=== Section Start ===
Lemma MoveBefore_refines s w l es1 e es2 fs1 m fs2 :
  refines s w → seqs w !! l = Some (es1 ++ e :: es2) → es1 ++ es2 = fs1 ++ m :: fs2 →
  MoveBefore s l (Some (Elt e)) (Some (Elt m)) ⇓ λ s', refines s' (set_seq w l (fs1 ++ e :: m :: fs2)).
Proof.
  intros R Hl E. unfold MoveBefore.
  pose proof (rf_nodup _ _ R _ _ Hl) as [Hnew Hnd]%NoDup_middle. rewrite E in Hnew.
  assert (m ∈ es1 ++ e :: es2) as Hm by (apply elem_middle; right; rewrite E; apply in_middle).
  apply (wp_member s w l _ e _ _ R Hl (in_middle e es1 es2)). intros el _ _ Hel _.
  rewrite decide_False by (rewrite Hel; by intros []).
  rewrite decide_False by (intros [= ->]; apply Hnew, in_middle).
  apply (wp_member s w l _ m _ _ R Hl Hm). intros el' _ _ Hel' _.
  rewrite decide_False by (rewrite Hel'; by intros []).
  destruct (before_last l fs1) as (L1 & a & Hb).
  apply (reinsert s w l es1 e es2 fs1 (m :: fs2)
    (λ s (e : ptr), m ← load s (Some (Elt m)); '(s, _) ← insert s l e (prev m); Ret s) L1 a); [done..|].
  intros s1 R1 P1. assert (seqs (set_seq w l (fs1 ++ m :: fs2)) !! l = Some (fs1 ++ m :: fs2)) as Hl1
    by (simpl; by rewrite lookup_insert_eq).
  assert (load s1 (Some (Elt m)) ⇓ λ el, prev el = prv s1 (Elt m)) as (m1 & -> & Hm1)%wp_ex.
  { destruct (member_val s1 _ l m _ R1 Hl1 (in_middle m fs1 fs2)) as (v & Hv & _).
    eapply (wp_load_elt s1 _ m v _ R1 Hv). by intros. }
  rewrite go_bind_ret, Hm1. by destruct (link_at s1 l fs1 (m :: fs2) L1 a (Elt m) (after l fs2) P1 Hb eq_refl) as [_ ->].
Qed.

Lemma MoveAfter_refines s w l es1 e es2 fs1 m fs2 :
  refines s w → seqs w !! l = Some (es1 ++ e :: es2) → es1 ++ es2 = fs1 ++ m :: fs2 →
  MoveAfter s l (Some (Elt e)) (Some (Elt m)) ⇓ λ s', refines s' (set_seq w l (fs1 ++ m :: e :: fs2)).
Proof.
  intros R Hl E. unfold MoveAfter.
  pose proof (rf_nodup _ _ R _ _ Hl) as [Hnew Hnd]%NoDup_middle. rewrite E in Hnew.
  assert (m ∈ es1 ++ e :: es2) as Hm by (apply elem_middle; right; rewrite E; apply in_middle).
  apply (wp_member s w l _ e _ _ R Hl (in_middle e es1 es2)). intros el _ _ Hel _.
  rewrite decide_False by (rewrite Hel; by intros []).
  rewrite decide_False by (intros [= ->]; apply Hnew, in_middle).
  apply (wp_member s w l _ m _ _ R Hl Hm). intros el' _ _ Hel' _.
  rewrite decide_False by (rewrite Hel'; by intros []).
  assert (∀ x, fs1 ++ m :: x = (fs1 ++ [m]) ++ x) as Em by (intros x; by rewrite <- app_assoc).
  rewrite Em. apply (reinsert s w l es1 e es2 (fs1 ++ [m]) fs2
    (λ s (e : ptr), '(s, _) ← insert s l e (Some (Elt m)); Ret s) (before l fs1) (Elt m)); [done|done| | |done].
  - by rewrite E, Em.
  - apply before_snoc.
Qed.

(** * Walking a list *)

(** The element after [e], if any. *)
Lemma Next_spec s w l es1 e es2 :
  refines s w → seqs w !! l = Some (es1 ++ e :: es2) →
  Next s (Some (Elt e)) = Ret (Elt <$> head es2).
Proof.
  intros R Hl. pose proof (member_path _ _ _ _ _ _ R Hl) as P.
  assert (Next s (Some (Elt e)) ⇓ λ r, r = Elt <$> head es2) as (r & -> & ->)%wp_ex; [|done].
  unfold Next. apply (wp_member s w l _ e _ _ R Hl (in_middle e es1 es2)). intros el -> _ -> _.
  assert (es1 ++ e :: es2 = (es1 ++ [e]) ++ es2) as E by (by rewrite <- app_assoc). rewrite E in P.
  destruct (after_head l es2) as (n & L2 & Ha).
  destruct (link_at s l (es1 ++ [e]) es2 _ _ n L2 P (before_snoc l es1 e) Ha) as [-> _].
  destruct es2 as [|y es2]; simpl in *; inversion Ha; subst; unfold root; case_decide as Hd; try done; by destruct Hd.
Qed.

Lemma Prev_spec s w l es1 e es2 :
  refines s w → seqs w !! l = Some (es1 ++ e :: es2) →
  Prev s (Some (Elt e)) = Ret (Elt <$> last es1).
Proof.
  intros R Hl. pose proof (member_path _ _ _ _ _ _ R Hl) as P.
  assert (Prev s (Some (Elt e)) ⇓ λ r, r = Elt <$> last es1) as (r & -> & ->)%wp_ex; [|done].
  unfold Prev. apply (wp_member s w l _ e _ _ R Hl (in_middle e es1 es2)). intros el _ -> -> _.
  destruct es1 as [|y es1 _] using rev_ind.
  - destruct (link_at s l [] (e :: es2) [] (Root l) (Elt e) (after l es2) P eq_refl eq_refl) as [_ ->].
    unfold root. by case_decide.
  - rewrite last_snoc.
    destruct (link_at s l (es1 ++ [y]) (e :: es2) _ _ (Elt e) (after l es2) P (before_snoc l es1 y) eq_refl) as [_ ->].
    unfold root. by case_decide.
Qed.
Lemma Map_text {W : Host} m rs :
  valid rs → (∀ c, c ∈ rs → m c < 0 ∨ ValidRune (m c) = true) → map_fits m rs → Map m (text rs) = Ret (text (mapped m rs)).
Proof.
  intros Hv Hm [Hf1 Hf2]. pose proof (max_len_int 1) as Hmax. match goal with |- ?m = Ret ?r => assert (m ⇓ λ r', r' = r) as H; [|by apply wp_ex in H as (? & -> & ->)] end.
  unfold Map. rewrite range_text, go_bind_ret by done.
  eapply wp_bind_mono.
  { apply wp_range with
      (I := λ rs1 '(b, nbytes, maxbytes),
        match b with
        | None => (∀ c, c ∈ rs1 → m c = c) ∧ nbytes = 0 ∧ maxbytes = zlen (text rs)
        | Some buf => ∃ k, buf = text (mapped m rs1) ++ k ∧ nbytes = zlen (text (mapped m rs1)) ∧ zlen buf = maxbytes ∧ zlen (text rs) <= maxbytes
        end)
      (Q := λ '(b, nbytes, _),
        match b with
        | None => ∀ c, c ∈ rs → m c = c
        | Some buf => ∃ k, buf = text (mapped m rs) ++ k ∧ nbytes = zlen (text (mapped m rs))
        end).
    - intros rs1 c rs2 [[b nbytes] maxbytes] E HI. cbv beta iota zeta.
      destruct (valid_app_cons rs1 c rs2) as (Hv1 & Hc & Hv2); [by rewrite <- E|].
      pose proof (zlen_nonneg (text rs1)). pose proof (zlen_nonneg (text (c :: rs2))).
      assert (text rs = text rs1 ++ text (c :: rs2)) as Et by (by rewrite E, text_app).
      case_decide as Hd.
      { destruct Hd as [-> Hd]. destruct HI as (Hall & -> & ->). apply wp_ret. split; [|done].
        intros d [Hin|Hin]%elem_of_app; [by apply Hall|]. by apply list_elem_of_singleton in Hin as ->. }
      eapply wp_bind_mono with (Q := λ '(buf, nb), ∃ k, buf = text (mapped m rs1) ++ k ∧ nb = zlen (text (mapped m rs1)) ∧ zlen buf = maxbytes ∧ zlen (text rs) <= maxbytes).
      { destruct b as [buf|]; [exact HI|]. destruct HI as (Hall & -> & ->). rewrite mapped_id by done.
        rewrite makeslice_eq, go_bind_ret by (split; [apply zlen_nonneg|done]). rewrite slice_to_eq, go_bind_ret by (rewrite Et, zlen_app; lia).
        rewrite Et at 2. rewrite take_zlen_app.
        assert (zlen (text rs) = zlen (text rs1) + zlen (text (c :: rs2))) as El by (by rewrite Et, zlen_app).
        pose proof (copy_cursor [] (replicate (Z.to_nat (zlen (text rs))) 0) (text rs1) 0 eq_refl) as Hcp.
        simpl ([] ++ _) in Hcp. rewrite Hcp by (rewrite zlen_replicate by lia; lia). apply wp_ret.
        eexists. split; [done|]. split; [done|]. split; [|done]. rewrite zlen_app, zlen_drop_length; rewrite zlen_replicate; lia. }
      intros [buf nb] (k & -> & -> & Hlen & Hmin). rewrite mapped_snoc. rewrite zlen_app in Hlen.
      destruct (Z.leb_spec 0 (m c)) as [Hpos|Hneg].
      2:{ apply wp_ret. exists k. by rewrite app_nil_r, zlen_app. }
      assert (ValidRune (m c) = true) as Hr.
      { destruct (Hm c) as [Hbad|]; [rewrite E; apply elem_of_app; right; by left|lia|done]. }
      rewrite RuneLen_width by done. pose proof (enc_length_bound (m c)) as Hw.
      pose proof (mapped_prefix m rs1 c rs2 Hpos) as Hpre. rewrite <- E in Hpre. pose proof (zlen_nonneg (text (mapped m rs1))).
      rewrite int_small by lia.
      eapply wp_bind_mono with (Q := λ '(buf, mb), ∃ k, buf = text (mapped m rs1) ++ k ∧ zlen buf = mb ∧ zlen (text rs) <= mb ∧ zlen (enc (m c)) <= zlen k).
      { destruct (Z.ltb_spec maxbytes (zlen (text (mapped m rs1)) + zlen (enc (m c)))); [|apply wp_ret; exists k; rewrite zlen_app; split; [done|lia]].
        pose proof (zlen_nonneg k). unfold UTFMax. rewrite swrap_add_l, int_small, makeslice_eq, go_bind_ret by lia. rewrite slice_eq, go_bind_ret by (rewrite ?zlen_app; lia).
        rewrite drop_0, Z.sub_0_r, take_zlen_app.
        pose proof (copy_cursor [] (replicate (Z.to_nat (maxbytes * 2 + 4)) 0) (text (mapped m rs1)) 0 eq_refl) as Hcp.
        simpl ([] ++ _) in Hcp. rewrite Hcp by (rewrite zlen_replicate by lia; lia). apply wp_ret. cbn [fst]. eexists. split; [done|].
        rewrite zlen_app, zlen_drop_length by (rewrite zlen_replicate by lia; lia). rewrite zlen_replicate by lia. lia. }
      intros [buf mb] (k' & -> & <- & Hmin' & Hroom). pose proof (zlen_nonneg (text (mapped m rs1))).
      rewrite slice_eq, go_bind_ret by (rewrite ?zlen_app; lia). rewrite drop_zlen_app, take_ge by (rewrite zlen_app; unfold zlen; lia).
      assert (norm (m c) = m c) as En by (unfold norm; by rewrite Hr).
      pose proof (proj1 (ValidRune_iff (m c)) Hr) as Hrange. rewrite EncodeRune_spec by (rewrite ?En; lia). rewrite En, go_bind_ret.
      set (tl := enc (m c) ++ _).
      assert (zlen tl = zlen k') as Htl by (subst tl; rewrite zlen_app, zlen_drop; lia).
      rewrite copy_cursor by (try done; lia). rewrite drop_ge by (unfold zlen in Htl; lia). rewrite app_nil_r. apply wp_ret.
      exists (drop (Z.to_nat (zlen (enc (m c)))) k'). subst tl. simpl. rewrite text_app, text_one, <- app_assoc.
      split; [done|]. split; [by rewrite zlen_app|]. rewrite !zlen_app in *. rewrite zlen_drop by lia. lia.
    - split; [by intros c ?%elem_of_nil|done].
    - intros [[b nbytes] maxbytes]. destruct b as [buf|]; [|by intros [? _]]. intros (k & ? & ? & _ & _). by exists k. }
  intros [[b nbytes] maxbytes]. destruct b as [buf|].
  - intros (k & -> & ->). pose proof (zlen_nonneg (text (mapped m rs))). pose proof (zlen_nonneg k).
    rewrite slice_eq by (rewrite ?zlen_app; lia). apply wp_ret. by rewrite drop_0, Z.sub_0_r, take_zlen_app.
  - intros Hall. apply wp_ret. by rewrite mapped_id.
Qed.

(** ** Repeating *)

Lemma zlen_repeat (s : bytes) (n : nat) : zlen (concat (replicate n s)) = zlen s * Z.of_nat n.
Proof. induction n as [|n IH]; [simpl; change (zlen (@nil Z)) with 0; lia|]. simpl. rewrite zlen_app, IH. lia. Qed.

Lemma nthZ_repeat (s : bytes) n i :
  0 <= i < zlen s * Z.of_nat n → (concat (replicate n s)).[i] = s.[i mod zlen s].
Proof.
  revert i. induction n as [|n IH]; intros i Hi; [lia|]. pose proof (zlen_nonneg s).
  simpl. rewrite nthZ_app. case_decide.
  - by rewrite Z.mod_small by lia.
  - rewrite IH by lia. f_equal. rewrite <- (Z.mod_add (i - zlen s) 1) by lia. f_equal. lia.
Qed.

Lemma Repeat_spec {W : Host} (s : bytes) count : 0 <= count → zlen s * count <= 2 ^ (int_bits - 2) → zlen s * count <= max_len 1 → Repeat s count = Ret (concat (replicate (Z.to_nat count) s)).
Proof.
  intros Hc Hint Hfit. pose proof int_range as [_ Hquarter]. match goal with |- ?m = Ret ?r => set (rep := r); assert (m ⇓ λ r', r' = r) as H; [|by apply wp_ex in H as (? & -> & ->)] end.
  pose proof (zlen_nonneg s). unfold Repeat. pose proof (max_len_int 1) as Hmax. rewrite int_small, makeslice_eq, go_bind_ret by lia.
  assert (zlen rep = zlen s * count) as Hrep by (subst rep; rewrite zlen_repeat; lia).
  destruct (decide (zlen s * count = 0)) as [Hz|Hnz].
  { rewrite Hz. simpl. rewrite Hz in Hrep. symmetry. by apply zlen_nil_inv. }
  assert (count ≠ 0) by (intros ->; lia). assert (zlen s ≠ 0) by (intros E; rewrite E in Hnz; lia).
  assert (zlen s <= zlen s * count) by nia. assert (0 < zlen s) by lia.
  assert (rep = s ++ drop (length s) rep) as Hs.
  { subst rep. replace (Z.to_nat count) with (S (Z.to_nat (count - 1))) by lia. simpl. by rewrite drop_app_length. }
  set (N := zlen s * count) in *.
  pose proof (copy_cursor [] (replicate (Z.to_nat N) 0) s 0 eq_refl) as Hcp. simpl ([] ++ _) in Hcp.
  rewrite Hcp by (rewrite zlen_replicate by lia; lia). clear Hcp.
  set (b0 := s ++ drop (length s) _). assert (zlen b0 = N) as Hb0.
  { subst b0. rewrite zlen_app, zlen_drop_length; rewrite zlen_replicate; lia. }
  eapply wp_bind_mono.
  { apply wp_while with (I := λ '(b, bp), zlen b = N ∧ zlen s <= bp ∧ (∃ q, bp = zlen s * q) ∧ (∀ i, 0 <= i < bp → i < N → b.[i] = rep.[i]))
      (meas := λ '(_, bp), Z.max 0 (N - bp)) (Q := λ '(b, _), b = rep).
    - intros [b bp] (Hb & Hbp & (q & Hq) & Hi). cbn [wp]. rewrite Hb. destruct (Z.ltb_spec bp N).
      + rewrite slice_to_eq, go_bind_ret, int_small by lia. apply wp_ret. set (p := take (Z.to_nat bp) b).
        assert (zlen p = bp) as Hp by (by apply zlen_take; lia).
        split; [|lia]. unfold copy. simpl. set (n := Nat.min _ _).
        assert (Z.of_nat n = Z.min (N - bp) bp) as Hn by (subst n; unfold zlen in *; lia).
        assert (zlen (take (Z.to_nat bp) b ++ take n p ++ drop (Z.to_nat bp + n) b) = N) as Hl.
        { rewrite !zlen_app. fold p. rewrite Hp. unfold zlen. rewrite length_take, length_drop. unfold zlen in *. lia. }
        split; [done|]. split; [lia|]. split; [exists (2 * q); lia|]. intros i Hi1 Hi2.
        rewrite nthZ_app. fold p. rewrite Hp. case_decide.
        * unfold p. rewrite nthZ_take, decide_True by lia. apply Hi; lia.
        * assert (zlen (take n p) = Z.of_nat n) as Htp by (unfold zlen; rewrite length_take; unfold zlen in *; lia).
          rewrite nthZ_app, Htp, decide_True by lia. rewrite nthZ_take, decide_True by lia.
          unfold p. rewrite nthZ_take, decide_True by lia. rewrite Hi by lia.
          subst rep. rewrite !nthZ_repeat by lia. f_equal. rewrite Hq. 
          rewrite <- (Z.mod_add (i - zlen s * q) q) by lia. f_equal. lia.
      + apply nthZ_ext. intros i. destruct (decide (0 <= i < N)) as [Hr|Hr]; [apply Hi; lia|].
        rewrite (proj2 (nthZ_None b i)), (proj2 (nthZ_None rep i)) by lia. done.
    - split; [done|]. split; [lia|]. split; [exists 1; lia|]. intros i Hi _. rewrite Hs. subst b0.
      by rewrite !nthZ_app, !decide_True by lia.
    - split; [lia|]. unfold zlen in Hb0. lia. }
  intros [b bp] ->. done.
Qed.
=== Section End ===
What you need to do – Reproduce exactly, and with no other material, the lines between those holding "0 <= i < zlen" and "rewrite Hcp by (rewrite zlen_replicate by lia; lia). clear", inclusive.

Finished task –
  0 <= i < zlen s * Z.of_nat n → (concat (replicate n s)).[i] = s.[i mod zlen s].
Proof.
  revert i. induction n as [|n IH]; intros i Hi; [lia|]. pose proof (zlen_nonneg s).
  simpl. rewrite nthZ_app. case_decide.
  - by rewrite Z.mod_small by lia.
  - rewrite IH by lia. f_equal. rewrite <- (Z.mod_add (i - zlen s) 1) by lia. f_equal. lia.
Qed.

Lemma Repeat_spec {W : Host} (s : bytes) count : 0 <= count → zlen s * count <= 2 ^ (int_bits - 2) → zlen s * count <= max_len 1 → Repeat s count = Ret (concat (replicate (Z.to_nat count) s)).
Proof.
  intros Hc Hint Hfit. pose proof int_range as [_ Hquarter]. match goal with |- ?m = Ret ?r => set (rep := r); assert (m ⇓ λ r', r' = r) as H; [|by apply wp_ex in H as (? & -> & ->)] end.
  pose proof (zlen_nonneg s). unfold Repeat. pose proof (max_len_int 1) as Hmax. rewrite int_small, makeslice_eq, go_bind_ret by lia.
  assert (zlen rep = zlen s * count) as Hrep by (subst rep; rewrite zlen_repeat; lia).
  destruct (decide (zlen s * count = 0)) as [Hz|Hnz].
  { rewrite Hz. simpl. rewrite Hz in Hrep. symmetry. by apply zlen_nil_inv. }
  assert (count ≠ 0) by (intros ->; lia). assert (zlen s ≠ 0) by (intros E; rewrite E in Hnz; lia).
  assert (zlen s <= zlen s * count) by nia. assert (0 < zlen s) by lia.
  assert (rep = s ++ drop (length s) rep) as Hs.
  { subst rep. replace (Z.to_nat count) with (S (Z.to_nat (count - 1))) by lia. simpl. by rewrite drop_app_length. }
  set (N := zlen s * count) in *.
  pose proof (copy_cursor [] (replicate (Z.to_nat N) 0) s 0 eq_refl) as Hcp. simpl ([] ++ _) in Hcp.
  rewrite Hcp by (rewrite zlen_replicate by lia; lia). clear Hcp.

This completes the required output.